Contrairement à l’indivision classique où l’unanimité est souvent requise, la copropriété de navire fonctionne sur le principe de la majorité. C’est l’article 11 de la loi du 3 janvier 1967 qui pose cette règle fondamentale : les décisions concernant l’exploitation du navire sont prises à la majorité des intérêts, c’est-à-dire des parts ou quirats. Chaque quirataire dispose d’un nombre de voix proportionnel à sa part de propriété. Si vous détenez 3 quirats sur 24, vous avez 3 voix.

Cette majorité est, en principe, une majorité absolue : elle doit représenter plus de la moitié de la totalité des parts existantes (par exemple, 13 quirats sur 24), et non pas seulement plus de la moitié des parts des personnes présentes ou votantes. C’est une règle de base, d’ordre public pourrait-on dire, que les copropriétaires ne peuvent pas modifier dans leur contrat initial pour donner plus de poids à certains qu’à d’autres par rapport à leur détention de capital.

Toutefois, pour certaines décisions particulièrement graves, la loi exige une majorité plus forte, voire l’unanimité. C’est le cas par exemple pour :

  • Hypothéquer le navire entier : il faut l’accord d’une majorité de copropriétaires représentant les trois quarts de la valeur du navire (Loi 1967, art. 25). La majorité se calcule ici en valeur, pas seulement en nombre de parts.
  • Décider la vente volontaire du navire (licitation) : une majorité représentant plus de la moitié de la valeur du navire est nécessaire (Loi 1967, art. 27).
  • Autoriser la cession d’une part qui entraînerait la perte de la francisation du navire : l’accord unanime de tous les autres copropriétaires est requis (Loi 1967, art. 22).

La loi de la majorité n’est pas synonyme de dictature des plus gros porteurs de parts. La loi de 1967 a prévu une protection pour les minoritaires. L’article 12 leur permet de contester en justice une décision de la majorité dans un délai de trois ans. Deux motifs sont possibles : soit un vice dans la manière dont la décision a été prise (vice de forme), soit un abus de majorité. L’abus de majorité est cependant difficile à prouver : il faut démontrer non seulement que la décision est contraire à l’intérêt général de la copropriété, mais aussi qu’elle a été prise dans l’unique but de favoriser les majoritaires au détriment des minoritaires. En pratique, les actions en justice sur ce fondement sont rares. Le recours doit être porté devant le tribunal compétent (civil ou commercial selon la nature de l’activité) du port d’attache du navire.

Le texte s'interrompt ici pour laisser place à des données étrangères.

Definition bget (dev blockno : Z) : M bcache nat :=
  s ← getS;
  r ← of_option NoFuel (scan_next (bc_links s) NBUF (S NBUF)
        (buf_is s (fun b => (b_dev b =? dev) && (b_blockno b =? blockno))%bool));
  match r with
  | Some i =>
      modify (upd_buf i (fun b => set_refcnt (u32 (b_refcnt b + 1)) b));;
      acquire_buf i
  | None =>
      r ← of_option NoFuel (scan_prev (bc_links s) NBUF (S NBUF)
            (buf_is s (fun b => (b_refcnt b =? 0) && negb (has_flag B_DIRTY b))%bool));
      match r with
      | Some i =>
          modify (upd_buf i (fun b => mkBuf 0 dev blockno (b_lock b) 1 (b_data b)));;
          acquire_buf i
      | None => panic "bget: no buffers"
      end
  end.

Definition bread (dev blockno : Z) : M bcache nat :=
  i ← bget dev blockno;
  b ← the_buf i;
  when (negb (has_flag B_VALID b)) (iderw i);;
  mret i.

Definition bwrite (i : nat) : M bcache unit :=
  b ← the_buf i;
  if negb (holdingsleep (b_lock b)) then panic "bwrite"
  else
    modify (upd_buf i (fun b => set_flags (Z.lor (b_flags b) B_DIRTY) b));;
    iderw i.

Definition brelse (i : nat) : M bcache unit :=
  b ← the_buf i;
  if negb (holdingsleep (b_lock b)) then panic "brelse"
  else
    modify (upd_buf i (fun b => set_lock (releasesleep (b_lock b)) b));;
    modify (upd_buf i (fun b => set_refcnt (u32 (b_refcnt b - 1)) b));;
    b ← the_buf i;
    when (b_refcnt b =? 0)
      (modify (fun s => set_links (link_front NBUF i (unlink i (bc_links s))) s)).

(** *** How callers use the cache *)

(** [bp = bread(dev, n); ... bp->data ...; brelse(bp);] *)
Definition read_block (dev n : Z) : M bcache (list Z) :=
  i ← bread dev n;
  b ← the_buf i;
  brelse i;;
  mret (b_data b).

(** [bp = bread(dev, n); modify bp->data; bwrite(bp); brelse(bp);] *)
Definition update_block (dev n : Z) (f : list Z -> list Z) : M bcache unit :=
  i ← bread dev n;
  modify (upd_buf i (fun b => set_data (f (b_data b)) b));;
  bwrite i;;
  brelse i.
End bio.

(** ** The cache invariant *)

(** A buffer nobody uses: unlocked, unreferenced, and either never used or
    holding a valid block that equals the disk unless it is dirty. *)
Definition idle_ok (s : bcache) (b : buf) : Prop :=
  length (b_data b) = 512%nat /\ b_refcnt b = 0 /\ sl_locked (b_lock b) = 0 /\
  ((b_dev b = 0 /\ b_flags b = 0) \/
   (b_dev b = 1 /\ 0 <= b_blockno b < disksize s /\
    ((b_flags b = B_VALID /\ bc_disk s !! Z.to_nat (b_blockno b) = Some (b_data b)) \/
     b_flags b = Z.lor B_VALID B_DIRTY))).
(** One round of [ureadi] copies the bytes up to the next block boundary. *)
Lemma ureadi_step_ok p s0 s i ip off n tot :
  cinv p s -> (length p < UNBUF)%nat -> fs_inodes s0 !! i = Some ip -> reads p s0 s ->
  0 <= off -> 0 <= tot < n -> off + n < 2 ^ 32 ->
  (forall x, off <= x < off + n -> mapped s0 ip (x / BSIZE)) ->
  wp (ureadi_step i n (tot, off + tot, fbytes s0 ip off tot))
     (fun r s' => cinv p s' /\ reads p s0 s' /\
        exists tot', tot < tot' <= n /\ r = inl (tot', off + tot', fbytes s0 ip off tot')) no_halt s.
Proof.
  intros Hc Hlt Hi Hk Hoff Htot Hmax Hmap.
  assert (Hm0 : mapped s0 ip ((off + tot) / BSIZE)) by (apply Hmap; lia).
  pose proof (mapped_eq _ _ _ _ _ Hk Hm0) as Hm.
  unfold ureadi_step. rewrite (proj2 (Z.ltb_lt _ _) (proj2 Htot)).
  wp_step. wp_call (bmap_mapped p s i ip); [done..|by rewrite (kp_inodes _ _ _ (proj1 Hk))|done|].
  intros ? s1 (-> & Hc1 & Hk1). pose proof Hm as (_ & [Hnz Hr] & _).
  rewrite (proj2 (Z.eqb_neq _ _) Hnz). wp_step.
  wp_call (ubread_spec p s1); [done..|by rewrite (reads_size _ _ _ Hk1)|].
  intros ? s2 (bp & -> & Hc2 & Hp2 & Hk2). cbv beta iota.
  destruct (pinned_data _ _ _ _ Hc2 Hp2) as (b & Hb & Hd & _). wp_step. eapply wp_the_ubuf; [done|].
  wp_step. wp_call (ubrelse_spec bp _ p p s2); [done..|]. intros _ s3 (Hc3 & Hk3). wp_step.
  pose proof (reads_trans _ _ _ _ Hk1 Hk2) as Hk02.
  rewrite Hd, (proj2 Hk02) by done.
  assert (0 <= (off + tot) mod BSIZE < BSIZE) by (by apply Z.mod_pos_bound).
  set (m := Z.min (n - tot) (BSIZE - (off + tot) mod BSIZE)).
  split; [done|]. split; [by do 2 (eapply reads_trans; [done|])|]. exists (tot + m).
  assert (1 <= m <= n - tot) by lia. split; [lia|].
  rewrite !u32_id by (unfold is_u32; lia). rewrite Z.add_assoc. do 3 f_equal.
  rewrite fbytes_app by lia. f_equal. rewrite (fbytes_block p) by (done || lia).
  apply list_fmap_ext. intros k x Hx. apply lookup_seqZ in Hx as [-> Hx].
  apply fbyte_eq; [apply Hk|]. apply Hmap. lia.
Qed.

(** [ureadi] returns the bytes of the file from [off] on, cut at its size. *)
Lemma ureadi_spec p s i ip off n :
  cinv p s -> (length p < UNBUF)%nat -> fs_inodes s !! i = Some ip -> is_u32 (ui_size ip) ->
  0 <= off -> 0 <= n < 2 ^ 31 -> off + n < 2 ^ 32 ->
  (forall x, off <= x < Z.min (off + n) (ui_size ip) -> mapped s ip (x / BSIZE)) ->
  let k := Z.max 0 (Z.min n (ui_size ip - off)) in
  wp (ureadi i off n)
     (fun r s' => r = (k, fbytes s ip off k) /\ cinv p s' /\ reads p s s') no_halt s.
Proof.
  intros Hc Hlt Hi Hsz Hoff Hn Hmax Hmap k. unfold ureadi. wp_step. eapply wp_the_inode; [done|].
  destruct (Z.leb_spec (ui_size ip) off).
  { wp_step. replace k with 0 by lia. split_and!; [done..|apply reads_refl]. }
  rewrite u32_id by (unfold is_u32; lia).
  assert ((if ui_size ip <? off + n then ui_size ip - off else n) = k) as ->.
  { destruct (Z.ltb_spec (ui_size ip) (off + n)); lia. }
  wp_step. eapply (wp_while
    (fun st s' => exists tot, st = (tot, off + tot, fbytes s ip off tot) /\ 0 <= tot <= k /\
                  cinv p s' /\ reads p s s')
    (fun st => Z.to_nat (k - st.1.1))).
  - exists 0. rewrite Z.add_0_r. split_and!; [done|lia|lia|done|apply reads_refl].
  - cbn. lia.
  - intros st s' (tot & -> & Htot & Hc' & Hr'). destruct (decide (tot = k)) as [->|].
    + unfold ureadi_step. rewrite Z.ltb_irrefl. wp_step. wp_step. cbn [fst snd].
      rewrite s32_id by (unfold is_s32; lia). done.
    + wp_call (ureadi_step_ok p s s' i ip off k tot); try done; [lia|lia|..].
      { intros x Hx. apply Hmap. lia. }
      intros ? s2 (Hc2 & Hr2 & tot' & Htot' & ->). split; [|cbn; lia]. exists tot'.
      split_and!; [done|lia|lia|done|done].
Qed.

(** The first [nb] blocks of the file are allocated, to distinct blocks
    that are not the indirect block. *)
Record layout s ip (nb : Z) : Prop := mkLayout {
  lay_mapped : forall bn, 0 <= bn < nb -> mapped s ip bn;
  lay_inj : forall a b, 0 <= a < nb -> 0 <= b < nb -> fblock s ip a = fblock s ip b -> a = b;
  lay_ind : forall bn, 0 <= bn < nb -> NDIRECT < nb -> fblock s ip bn ≠ addr_of ip NDIRECT;
}.

Definition not_of_file s ip (nb m : Z) : Prop := forall bn, 0 <= bn < nb -> m ≠ fblock s ip bn.

(** [s'] is [s] with the bytes [src] stored in the file at [off]. *)
Record wrote s s' ip (nb off : Z) (src : list Z) : Prop := mkWrote {
  wr_block : forall bn, 0 <= bn < nb -> fblock s' ip bn = fblock s ip bn;
  wr_byte : forall x, 0 <= x < nb * BSIZE ->
    fbyte s' ip x = if (off <=? x) && (x <? off + Z.of_nat (length src))
                    then byte_at src (x - off) else fbyte s ip x;
  wr_frame : forall m, 0 <= m < nblk s -> not_of_file s ip nb m -> blocks s' m = blocks s m;
}.

Lemma wrote_nil p s s' ip nb off :
  reads p s s' -> layout s ip nb -> wrote s s' ip nb off [].
Proof.
  intros Hr Hl. constructor.
  - intros bn Hbn. apply fblock_eq; [apply Hr|by apply Hl].
  - intros x Hx. cbn [length]. destruct (Z.leb_spec off x), (Z.ltb_spec x (off + Z.of_nat 0));
      try lia; cbn [andb]; apply fbyte_eq; try apply Hr; apply Hl; unfold BSIZE in *;
      Z.to_euclidean_division_equations; lia.
  - intros m Hm _. by apply Hr.
Qed.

Organiser la gestion : le rôle du gérant

Si la majorité décide, qui exécute au quotidien ? La loi prévoit la possibilité de confier la gestion du navire à une ou plusieurs personnes : le ou les gérants (Loi 1967, art. 14). Cette désignation par la majorité est facultative. Historiquement, quand les copropriétaires étaient peu nombreux et souvent eux-mêmes marins embarqués, un gérant n’était pas nécessaire. Aujourd’hui, avec des copropriétaires parfois éloignés du monde maritime ou des sociétés investissant dans des navires coûteux, le gérant est devenu fréquent et utile. De plus, la désignation d’un gérant permet également de mieux protéger les droits des quirataires de navire, en assurant une gestion optimale et une prise de décision éclairée. Cela renforce la confiance entre les copropriétaires, qui peuvent ainsi s’assurer que leurs intérêts sont préservés face aux enjeux juridiques et opérationnels liés à l’exploitation du navire. En conséquence, la fonction de gérant devient indispensable dans le contexte maritime moderne.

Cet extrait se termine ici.